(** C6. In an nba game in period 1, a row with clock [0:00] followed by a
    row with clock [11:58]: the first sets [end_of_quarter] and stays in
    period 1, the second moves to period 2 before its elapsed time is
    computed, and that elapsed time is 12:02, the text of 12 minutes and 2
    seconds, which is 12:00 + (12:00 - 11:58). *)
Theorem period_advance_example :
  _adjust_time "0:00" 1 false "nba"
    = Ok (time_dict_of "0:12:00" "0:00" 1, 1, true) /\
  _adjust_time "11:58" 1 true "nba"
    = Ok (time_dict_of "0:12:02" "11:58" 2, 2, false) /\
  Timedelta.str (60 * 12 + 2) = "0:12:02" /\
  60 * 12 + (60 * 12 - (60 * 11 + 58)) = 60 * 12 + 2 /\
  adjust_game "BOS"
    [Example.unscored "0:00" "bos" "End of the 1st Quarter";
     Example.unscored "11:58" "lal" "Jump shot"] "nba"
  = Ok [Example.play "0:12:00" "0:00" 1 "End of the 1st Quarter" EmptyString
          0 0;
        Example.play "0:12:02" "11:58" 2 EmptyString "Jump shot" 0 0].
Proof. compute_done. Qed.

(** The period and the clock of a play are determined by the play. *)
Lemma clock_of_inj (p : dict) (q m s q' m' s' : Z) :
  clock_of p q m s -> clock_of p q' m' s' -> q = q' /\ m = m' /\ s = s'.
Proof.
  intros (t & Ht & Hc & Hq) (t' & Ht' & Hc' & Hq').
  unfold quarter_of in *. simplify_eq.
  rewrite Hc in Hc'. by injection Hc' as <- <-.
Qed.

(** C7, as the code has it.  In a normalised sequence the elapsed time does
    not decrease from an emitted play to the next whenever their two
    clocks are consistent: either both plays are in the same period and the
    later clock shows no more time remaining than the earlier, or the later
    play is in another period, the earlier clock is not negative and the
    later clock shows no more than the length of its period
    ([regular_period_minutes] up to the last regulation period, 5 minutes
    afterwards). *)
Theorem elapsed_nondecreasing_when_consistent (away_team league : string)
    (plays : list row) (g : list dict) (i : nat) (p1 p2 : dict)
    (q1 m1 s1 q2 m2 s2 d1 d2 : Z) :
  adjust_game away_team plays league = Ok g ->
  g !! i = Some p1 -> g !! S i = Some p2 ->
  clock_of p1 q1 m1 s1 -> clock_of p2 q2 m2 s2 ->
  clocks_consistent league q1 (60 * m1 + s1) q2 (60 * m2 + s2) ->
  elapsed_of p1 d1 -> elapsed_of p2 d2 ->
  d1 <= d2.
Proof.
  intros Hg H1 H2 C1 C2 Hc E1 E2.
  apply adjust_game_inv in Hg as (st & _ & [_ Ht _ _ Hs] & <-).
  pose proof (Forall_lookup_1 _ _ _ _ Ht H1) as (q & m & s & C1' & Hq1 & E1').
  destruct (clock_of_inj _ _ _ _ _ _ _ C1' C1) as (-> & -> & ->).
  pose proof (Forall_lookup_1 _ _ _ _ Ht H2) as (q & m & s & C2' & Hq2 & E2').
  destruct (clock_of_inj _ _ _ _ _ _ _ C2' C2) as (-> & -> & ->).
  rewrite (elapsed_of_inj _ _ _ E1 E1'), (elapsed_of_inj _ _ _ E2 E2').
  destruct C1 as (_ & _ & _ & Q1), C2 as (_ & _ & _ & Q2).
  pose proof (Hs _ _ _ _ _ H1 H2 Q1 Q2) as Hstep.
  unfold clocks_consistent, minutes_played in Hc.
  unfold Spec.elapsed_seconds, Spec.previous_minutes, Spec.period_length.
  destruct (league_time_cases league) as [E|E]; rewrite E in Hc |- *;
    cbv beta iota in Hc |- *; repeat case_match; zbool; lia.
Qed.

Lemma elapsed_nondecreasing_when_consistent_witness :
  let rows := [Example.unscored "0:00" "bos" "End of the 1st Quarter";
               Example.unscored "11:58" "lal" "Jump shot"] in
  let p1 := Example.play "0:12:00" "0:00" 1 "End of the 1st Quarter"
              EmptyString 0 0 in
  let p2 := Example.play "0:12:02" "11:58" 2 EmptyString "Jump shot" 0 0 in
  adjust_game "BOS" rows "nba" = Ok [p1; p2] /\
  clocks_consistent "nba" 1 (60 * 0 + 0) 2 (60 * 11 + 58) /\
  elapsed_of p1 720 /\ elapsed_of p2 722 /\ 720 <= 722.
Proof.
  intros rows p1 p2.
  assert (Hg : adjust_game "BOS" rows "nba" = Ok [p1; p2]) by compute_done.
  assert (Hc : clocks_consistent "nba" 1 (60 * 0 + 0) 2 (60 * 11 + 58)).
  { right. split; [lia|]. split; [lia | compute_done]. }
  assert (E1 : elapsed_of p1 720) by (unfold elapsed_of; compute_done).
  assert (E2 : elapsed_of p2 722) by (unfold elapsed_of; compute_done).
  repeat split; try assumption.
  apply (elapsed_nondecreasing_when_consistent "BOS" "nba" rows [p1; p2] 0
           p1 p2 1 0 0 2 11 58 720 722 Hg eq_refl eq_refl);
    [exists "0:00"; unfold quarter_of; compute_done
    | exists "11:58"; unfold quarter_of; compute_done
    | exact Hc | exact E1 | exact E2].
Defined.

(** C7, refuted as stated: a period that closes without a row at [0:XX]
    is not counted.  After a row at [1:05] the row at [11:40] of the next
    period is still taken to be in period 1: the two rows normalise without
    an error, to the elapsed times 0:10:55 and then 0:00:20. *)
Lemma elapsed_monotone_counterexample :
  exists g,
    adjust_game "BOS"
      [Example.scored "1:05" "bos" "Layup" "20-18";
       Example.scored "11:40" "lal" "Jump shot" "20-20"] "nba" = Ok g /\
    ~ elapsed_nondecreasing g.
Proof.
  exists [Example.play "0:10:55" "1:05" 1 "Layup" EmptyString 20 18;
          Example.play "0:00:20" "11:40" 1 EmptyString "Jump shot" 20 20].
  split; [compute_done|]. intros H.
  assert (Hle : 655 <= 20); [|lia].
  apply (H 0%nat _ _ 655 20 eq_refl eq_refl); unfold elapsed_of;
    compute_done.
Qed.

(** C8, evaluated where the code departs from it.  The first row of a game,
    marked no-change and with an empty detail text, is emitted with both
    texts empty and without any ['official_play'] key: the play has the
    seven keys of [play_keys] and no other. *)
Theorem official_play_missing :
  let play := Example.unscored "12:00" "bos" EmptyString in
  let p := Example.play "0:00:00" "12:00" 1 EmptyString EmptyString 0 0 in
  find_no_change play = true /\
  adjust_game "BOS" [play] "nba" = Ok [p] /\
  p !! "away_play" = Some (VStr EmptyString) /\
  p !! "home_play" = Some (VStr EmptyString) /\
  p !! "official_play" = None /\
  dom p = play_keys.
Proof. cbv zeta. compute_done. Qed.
•••
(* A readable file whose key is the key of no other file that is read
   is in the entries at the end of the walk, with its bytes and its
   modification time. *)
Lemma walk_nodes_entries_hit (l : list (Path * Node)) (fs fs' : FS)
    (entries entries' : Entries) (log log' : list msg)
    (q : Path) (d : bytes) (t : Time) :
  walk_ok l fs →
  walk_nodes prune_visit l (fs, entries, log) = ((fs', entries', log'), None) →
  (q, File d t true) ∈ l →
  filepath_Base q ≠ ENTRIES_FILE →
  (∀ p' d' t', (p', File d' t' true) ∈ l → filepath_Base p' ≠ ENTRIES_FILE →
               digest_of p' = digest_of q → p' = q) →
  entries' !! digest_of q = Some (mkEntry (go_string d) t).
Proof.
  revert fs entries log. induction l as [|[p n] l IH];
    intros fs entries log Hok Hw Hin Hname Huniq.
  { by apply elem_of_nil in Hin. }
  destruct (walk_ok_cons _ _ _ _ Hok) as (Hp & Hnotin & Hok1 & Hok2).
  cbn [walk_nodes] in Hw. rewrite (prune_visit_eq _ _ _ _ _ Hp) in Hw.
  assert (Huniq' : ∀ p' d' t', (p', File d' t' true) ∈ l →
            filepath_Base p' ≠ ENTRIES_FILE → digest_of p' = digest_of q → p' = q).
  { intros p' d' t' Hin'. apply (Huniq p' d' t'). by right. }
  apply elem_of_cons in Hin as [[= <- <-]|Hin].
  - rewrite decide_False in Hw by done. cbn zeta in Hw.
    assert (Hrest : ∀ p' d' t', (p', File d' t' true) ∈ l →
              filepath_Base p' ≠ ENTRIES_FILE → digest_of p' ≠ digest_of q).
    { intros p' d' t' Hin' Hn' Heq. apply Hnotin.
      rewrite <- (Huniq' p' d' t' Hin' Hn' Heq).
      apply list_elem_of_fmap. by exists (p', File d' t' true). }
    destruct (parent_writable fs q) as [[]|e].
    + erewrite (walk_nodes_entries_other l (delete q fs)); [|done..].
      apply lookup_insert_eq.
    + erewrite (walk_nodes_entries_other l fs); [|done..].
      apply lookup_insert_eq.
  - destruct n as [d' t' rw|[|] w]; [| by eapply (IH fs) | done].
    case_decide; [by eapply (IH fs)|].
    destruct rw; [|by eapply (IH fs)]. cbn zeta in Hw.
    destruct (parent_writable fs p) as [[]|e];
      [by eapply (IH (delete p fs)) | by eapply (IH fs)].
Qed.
•••
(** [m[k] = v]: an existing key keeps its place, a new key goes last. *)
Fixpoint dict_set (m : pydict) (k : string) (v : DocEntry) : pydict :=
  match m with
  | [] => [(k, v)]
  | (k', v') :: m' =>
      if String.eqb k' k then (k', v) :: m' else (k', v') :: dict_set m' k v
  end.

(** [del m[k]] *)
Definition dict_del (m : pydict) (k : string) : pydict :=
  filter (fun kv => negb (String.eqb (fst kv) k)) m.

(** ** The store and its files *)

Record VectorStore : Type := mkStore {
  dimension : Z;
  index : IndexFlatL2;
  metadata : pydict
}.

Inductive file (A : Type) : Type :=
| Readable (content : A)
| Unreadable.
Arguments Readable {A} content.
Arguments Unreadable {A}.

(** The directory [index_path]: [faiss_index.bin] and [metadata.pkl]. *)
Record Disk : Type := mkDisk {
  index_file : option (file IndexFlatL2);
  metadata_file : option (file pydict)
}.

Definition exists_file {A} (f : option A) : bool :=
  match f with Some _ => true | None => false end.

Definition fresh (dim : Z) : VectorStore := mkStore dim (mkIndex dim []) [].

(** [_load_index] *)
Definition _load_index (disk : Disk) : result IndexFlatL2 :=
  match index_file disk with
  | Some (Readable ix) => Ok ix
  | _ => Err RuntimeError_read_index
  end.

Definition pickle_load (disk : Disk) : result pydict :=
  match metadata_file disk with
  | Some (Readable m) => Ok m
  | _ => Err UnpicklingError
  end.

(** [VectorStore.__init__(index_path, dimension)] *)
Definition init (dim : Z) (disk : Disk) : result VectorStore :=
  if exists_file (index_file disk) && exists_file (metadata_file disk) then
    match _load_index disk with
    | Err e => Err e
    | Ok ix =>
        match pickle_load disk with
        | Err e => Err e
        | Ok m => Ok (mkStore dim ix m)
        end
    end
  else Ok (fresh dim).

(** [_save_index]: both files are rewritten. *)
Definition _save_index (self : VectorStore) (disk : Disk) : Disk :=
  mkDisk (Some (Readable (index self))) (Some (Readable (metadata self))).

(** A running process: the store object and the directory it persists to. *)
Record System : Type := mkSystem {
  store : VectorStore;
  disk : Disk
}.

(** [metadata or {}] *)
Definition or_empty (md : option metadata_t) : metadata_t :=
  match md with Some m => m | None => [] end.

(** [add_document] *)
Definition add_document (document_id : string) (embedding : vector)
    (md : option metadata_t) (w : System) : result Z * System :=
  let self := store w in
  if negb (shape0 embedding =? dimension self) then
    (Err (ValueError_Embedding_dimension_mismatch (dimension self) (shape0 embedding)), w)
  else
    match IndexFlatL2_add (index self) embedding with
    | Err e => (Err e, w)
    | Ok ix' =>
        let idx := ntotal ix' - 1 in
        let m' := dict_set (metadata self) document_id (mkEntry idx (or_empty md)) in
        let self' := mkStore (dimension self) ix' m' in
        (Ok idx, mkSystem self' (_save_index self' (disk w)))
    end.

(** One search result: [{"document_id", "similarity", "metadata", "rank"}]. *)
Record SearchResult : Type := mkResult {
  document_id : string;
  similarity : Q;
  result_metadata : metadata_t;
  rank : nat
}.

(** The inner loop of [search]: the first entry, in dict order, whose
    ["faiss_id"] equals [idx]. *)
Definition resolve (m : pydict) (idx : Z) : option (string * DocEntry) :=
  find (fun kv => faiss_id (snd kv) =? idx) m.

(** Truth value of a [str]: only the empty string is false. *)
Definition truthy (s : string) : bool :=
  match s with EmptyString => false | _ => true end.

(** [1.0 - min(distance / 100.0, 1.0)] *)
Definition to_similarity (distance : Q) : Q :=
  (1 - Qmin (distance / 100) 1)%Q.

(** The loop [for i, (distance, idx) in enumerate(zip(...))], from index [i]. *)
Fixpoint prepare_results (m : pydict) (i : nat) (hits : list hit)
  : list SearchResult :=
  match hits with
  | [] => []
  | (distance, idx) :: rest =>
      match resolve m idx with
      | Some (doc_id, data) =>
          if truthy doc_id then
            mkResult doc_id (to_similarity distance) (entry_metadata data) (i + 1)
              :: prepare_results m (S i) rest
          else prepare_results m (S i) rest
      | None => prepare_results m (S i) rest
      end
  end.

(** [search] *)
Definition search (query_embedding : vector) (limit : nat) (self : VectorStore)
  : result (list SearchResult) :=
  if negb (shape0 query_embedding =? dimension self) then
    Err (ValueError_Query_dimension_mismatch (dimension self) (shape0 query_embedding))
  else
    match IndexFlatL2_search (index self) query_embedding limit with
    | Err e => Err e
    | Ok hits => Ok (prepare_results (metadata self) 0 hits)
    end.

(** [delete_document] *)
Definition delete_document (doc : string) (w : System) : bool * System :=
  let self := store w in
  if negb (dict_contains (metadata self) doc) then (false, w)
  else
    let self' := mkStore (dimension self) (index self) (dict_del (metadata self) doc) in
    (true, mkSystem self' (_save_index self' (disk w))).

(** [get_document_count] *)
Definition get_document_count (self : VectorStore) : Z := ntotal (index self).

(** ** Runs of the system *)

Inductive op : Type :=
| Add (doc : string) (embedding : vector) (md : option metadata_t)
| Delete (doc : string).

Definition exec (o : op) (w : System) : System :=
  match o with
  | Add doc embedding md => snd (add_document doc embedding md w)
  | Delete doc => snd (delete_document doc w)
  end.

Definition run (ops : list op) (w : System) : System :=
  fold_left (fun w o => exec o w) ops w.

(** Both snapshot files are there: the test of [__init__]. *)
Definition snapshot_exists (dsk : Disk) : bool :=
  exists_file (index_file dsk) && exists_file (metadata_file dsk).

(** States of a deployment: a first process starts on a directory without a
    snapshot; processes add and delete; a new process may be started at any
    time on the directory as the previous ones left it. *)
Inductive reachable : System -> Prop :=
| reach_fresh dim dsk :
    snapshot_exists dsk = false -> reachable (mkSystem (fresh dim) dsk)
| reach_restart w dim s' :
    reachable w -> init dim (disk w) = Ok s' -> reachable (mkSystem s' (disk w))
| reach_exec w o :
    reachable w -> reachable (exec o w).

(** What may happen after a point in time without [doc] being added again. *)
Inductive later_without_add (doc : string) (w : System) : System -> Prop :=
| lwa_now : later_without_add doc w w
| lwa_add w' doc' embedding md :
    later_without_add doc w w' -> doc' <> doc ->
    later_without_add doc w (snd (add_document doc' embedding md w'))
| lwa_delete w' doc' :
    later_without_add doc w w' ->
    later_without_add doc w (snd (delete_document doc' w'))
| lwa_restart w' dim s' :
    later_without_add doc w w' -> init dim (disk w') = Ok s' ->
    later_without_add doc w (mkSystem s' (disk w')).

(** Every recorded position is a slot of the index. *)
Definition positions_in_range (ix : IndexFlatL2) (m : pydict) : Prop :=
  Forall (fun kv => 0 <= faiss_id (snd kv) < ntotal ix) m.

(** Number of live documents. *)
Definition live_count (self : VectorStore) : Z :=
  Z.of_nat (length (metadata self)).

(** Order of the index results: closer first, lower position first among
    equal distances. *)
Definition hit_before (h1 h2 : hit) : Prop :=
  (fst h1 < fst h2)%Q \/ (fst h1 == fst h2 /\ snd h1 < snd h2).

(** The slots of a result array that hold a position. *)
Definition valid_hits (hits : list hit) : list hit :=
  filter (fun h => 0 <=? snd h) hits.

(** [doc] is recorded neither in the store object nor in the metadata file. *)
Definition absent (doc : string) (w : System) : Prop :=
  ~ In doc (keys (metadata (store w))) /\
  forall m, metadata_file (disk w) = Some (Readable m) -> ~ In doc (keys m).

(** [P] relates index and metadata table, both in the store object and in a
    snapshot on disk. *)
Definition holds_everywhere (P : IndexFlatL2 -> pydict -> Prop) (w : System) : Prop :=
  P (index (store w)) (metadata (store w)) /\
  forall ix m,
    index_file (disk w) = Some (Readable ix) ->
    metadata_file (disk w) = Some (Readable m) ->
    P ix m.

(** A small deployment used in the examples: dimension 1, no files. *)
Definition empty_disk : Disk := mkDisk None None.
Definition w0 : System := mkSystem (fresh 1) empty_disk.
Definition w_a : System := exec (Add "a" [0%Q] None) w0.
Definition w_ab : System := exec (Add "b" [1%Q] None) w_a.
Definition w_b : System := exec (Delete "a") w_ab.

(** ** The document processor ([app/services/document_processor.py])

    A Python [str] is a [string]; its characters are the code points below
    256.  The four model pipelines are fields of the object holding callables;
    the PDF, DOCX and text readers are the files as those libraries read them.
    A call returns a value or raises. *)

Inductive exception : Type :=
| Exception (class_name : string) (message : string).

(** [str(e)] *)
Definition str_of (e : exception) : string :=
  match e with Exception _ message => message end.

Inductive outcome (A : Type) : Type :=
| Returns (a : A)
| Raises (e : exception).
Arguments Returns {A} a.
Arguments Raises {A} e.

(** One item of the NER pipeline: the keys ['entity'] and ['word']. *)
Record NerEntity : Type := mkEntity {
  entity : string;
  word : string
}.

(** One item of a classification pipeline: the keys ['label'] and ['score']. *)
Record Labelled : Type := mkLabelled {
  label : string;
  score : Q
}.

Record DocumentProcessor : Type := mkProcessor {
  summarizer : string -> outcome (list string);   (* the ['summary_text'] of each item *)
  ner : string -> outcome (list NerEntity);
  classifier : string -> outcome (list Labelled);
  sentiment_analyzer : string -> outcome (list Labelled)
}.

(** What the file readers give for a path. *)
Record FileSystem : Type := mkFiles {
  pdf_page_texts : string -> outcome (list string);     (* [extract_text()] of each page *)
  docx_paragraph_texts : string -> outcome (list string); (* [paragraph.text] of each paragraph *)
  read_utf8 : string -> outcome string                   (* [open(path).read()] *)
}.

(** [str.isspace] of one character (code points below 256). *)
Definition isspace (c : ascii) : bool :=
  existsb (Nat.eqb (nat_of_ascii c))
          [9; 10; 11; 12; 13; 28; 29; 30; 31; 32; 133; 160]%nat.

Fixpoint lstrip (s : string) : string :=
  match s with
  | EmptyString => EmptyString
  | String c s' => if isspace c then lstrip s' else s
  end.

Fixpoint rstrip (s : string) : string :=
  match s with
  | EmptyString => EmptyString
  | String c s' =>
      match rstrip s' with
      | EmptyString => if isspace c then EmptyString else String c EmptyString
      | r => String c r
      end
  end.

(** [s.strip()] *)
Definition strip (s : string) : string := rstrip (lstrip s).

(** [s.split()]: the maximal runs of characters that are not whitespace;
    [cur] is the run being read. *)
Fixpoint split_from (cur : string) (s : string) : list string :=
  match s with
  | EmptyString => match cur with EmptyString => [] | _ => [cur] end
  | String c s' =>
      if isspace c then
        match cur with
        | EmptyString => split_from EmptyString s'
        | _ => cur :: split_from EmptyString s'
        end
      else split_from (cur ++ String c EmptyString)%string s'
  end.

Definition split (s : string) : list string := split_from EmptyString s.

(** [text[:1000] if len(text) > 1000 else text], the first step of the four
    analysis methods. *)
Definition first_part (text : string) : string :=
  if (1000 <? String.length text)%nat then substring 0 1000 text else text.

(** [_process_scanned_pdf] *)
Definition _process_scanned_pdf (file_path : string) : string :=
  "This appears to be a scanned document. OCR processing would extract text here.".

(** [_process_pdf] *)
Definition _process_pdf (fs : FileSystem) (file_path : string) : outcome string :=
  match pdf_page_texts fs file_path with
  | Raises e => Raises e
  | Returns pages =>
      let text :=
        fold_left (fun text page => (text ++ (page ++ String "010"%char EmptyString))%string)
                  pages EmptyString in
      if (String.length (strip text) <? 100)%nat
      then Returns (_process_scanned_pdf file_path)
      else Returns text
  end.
•••
**ABOUT THIS TASK**
Among the records above, only the lines between the line holding "Definition fresh (dim" and the line holding "Definition add_document (document_id", inclusive, are to be output, exactly as written.

**TASK SOLUTION**
Definition fresh (dim : Z) : VectorStore := mkStore dim (mkIndex dim []) [].

(** [_load_index] *)
Definition _load_index (disk : Disk) : result IndexFlatL2 :=
  match index_file disk with
  | Some (Readable ix) => Ok ix
  | _ => Err RuntimeError_read_index
  end.

Definition pickle_load (disk : Disk) : result pydict :=
  match metadata_file disk with
  | Some (Readable m) => Ok m
  | _ => Err UnpicklingError
  end.

(** [VectorStore.__init__(index_path, dimension)] *)
Definition init (dim : Z) (disk : Disk) : result VectorStore :=
  if exists_file (index_file disk) && exists_file (metadata_file disk) then
    match _load_index disk with
    | Err e => Err e
    | Ok ix =>
        match pickle_load disk with
        | Err e => Err e
        | Ok m => Ok (mkStore dim ix m)
        end
    end
  else Ok (fresh dim).

(** [_save_index]: both files are rewritten. *)
Definition _save_index (self : VectorStore) (disk : Disk) : Disk :=
  mkDisk (Some (Readable (index self))) (Some (Readable (metadata self))).

(** A running process: the store object and the directory it persists to. *)
Record System : Type := mkSystem {
  store : VectorStore;
  disk : Disk
}.

(** [metadata or {}] *)
Definition or_empty (md : option metadata_t) : metadata_t :=
  match md with Some m => m | None => [] end.

(** [add_document] *)
Definition add_document (document_id : string) (embedding : vector)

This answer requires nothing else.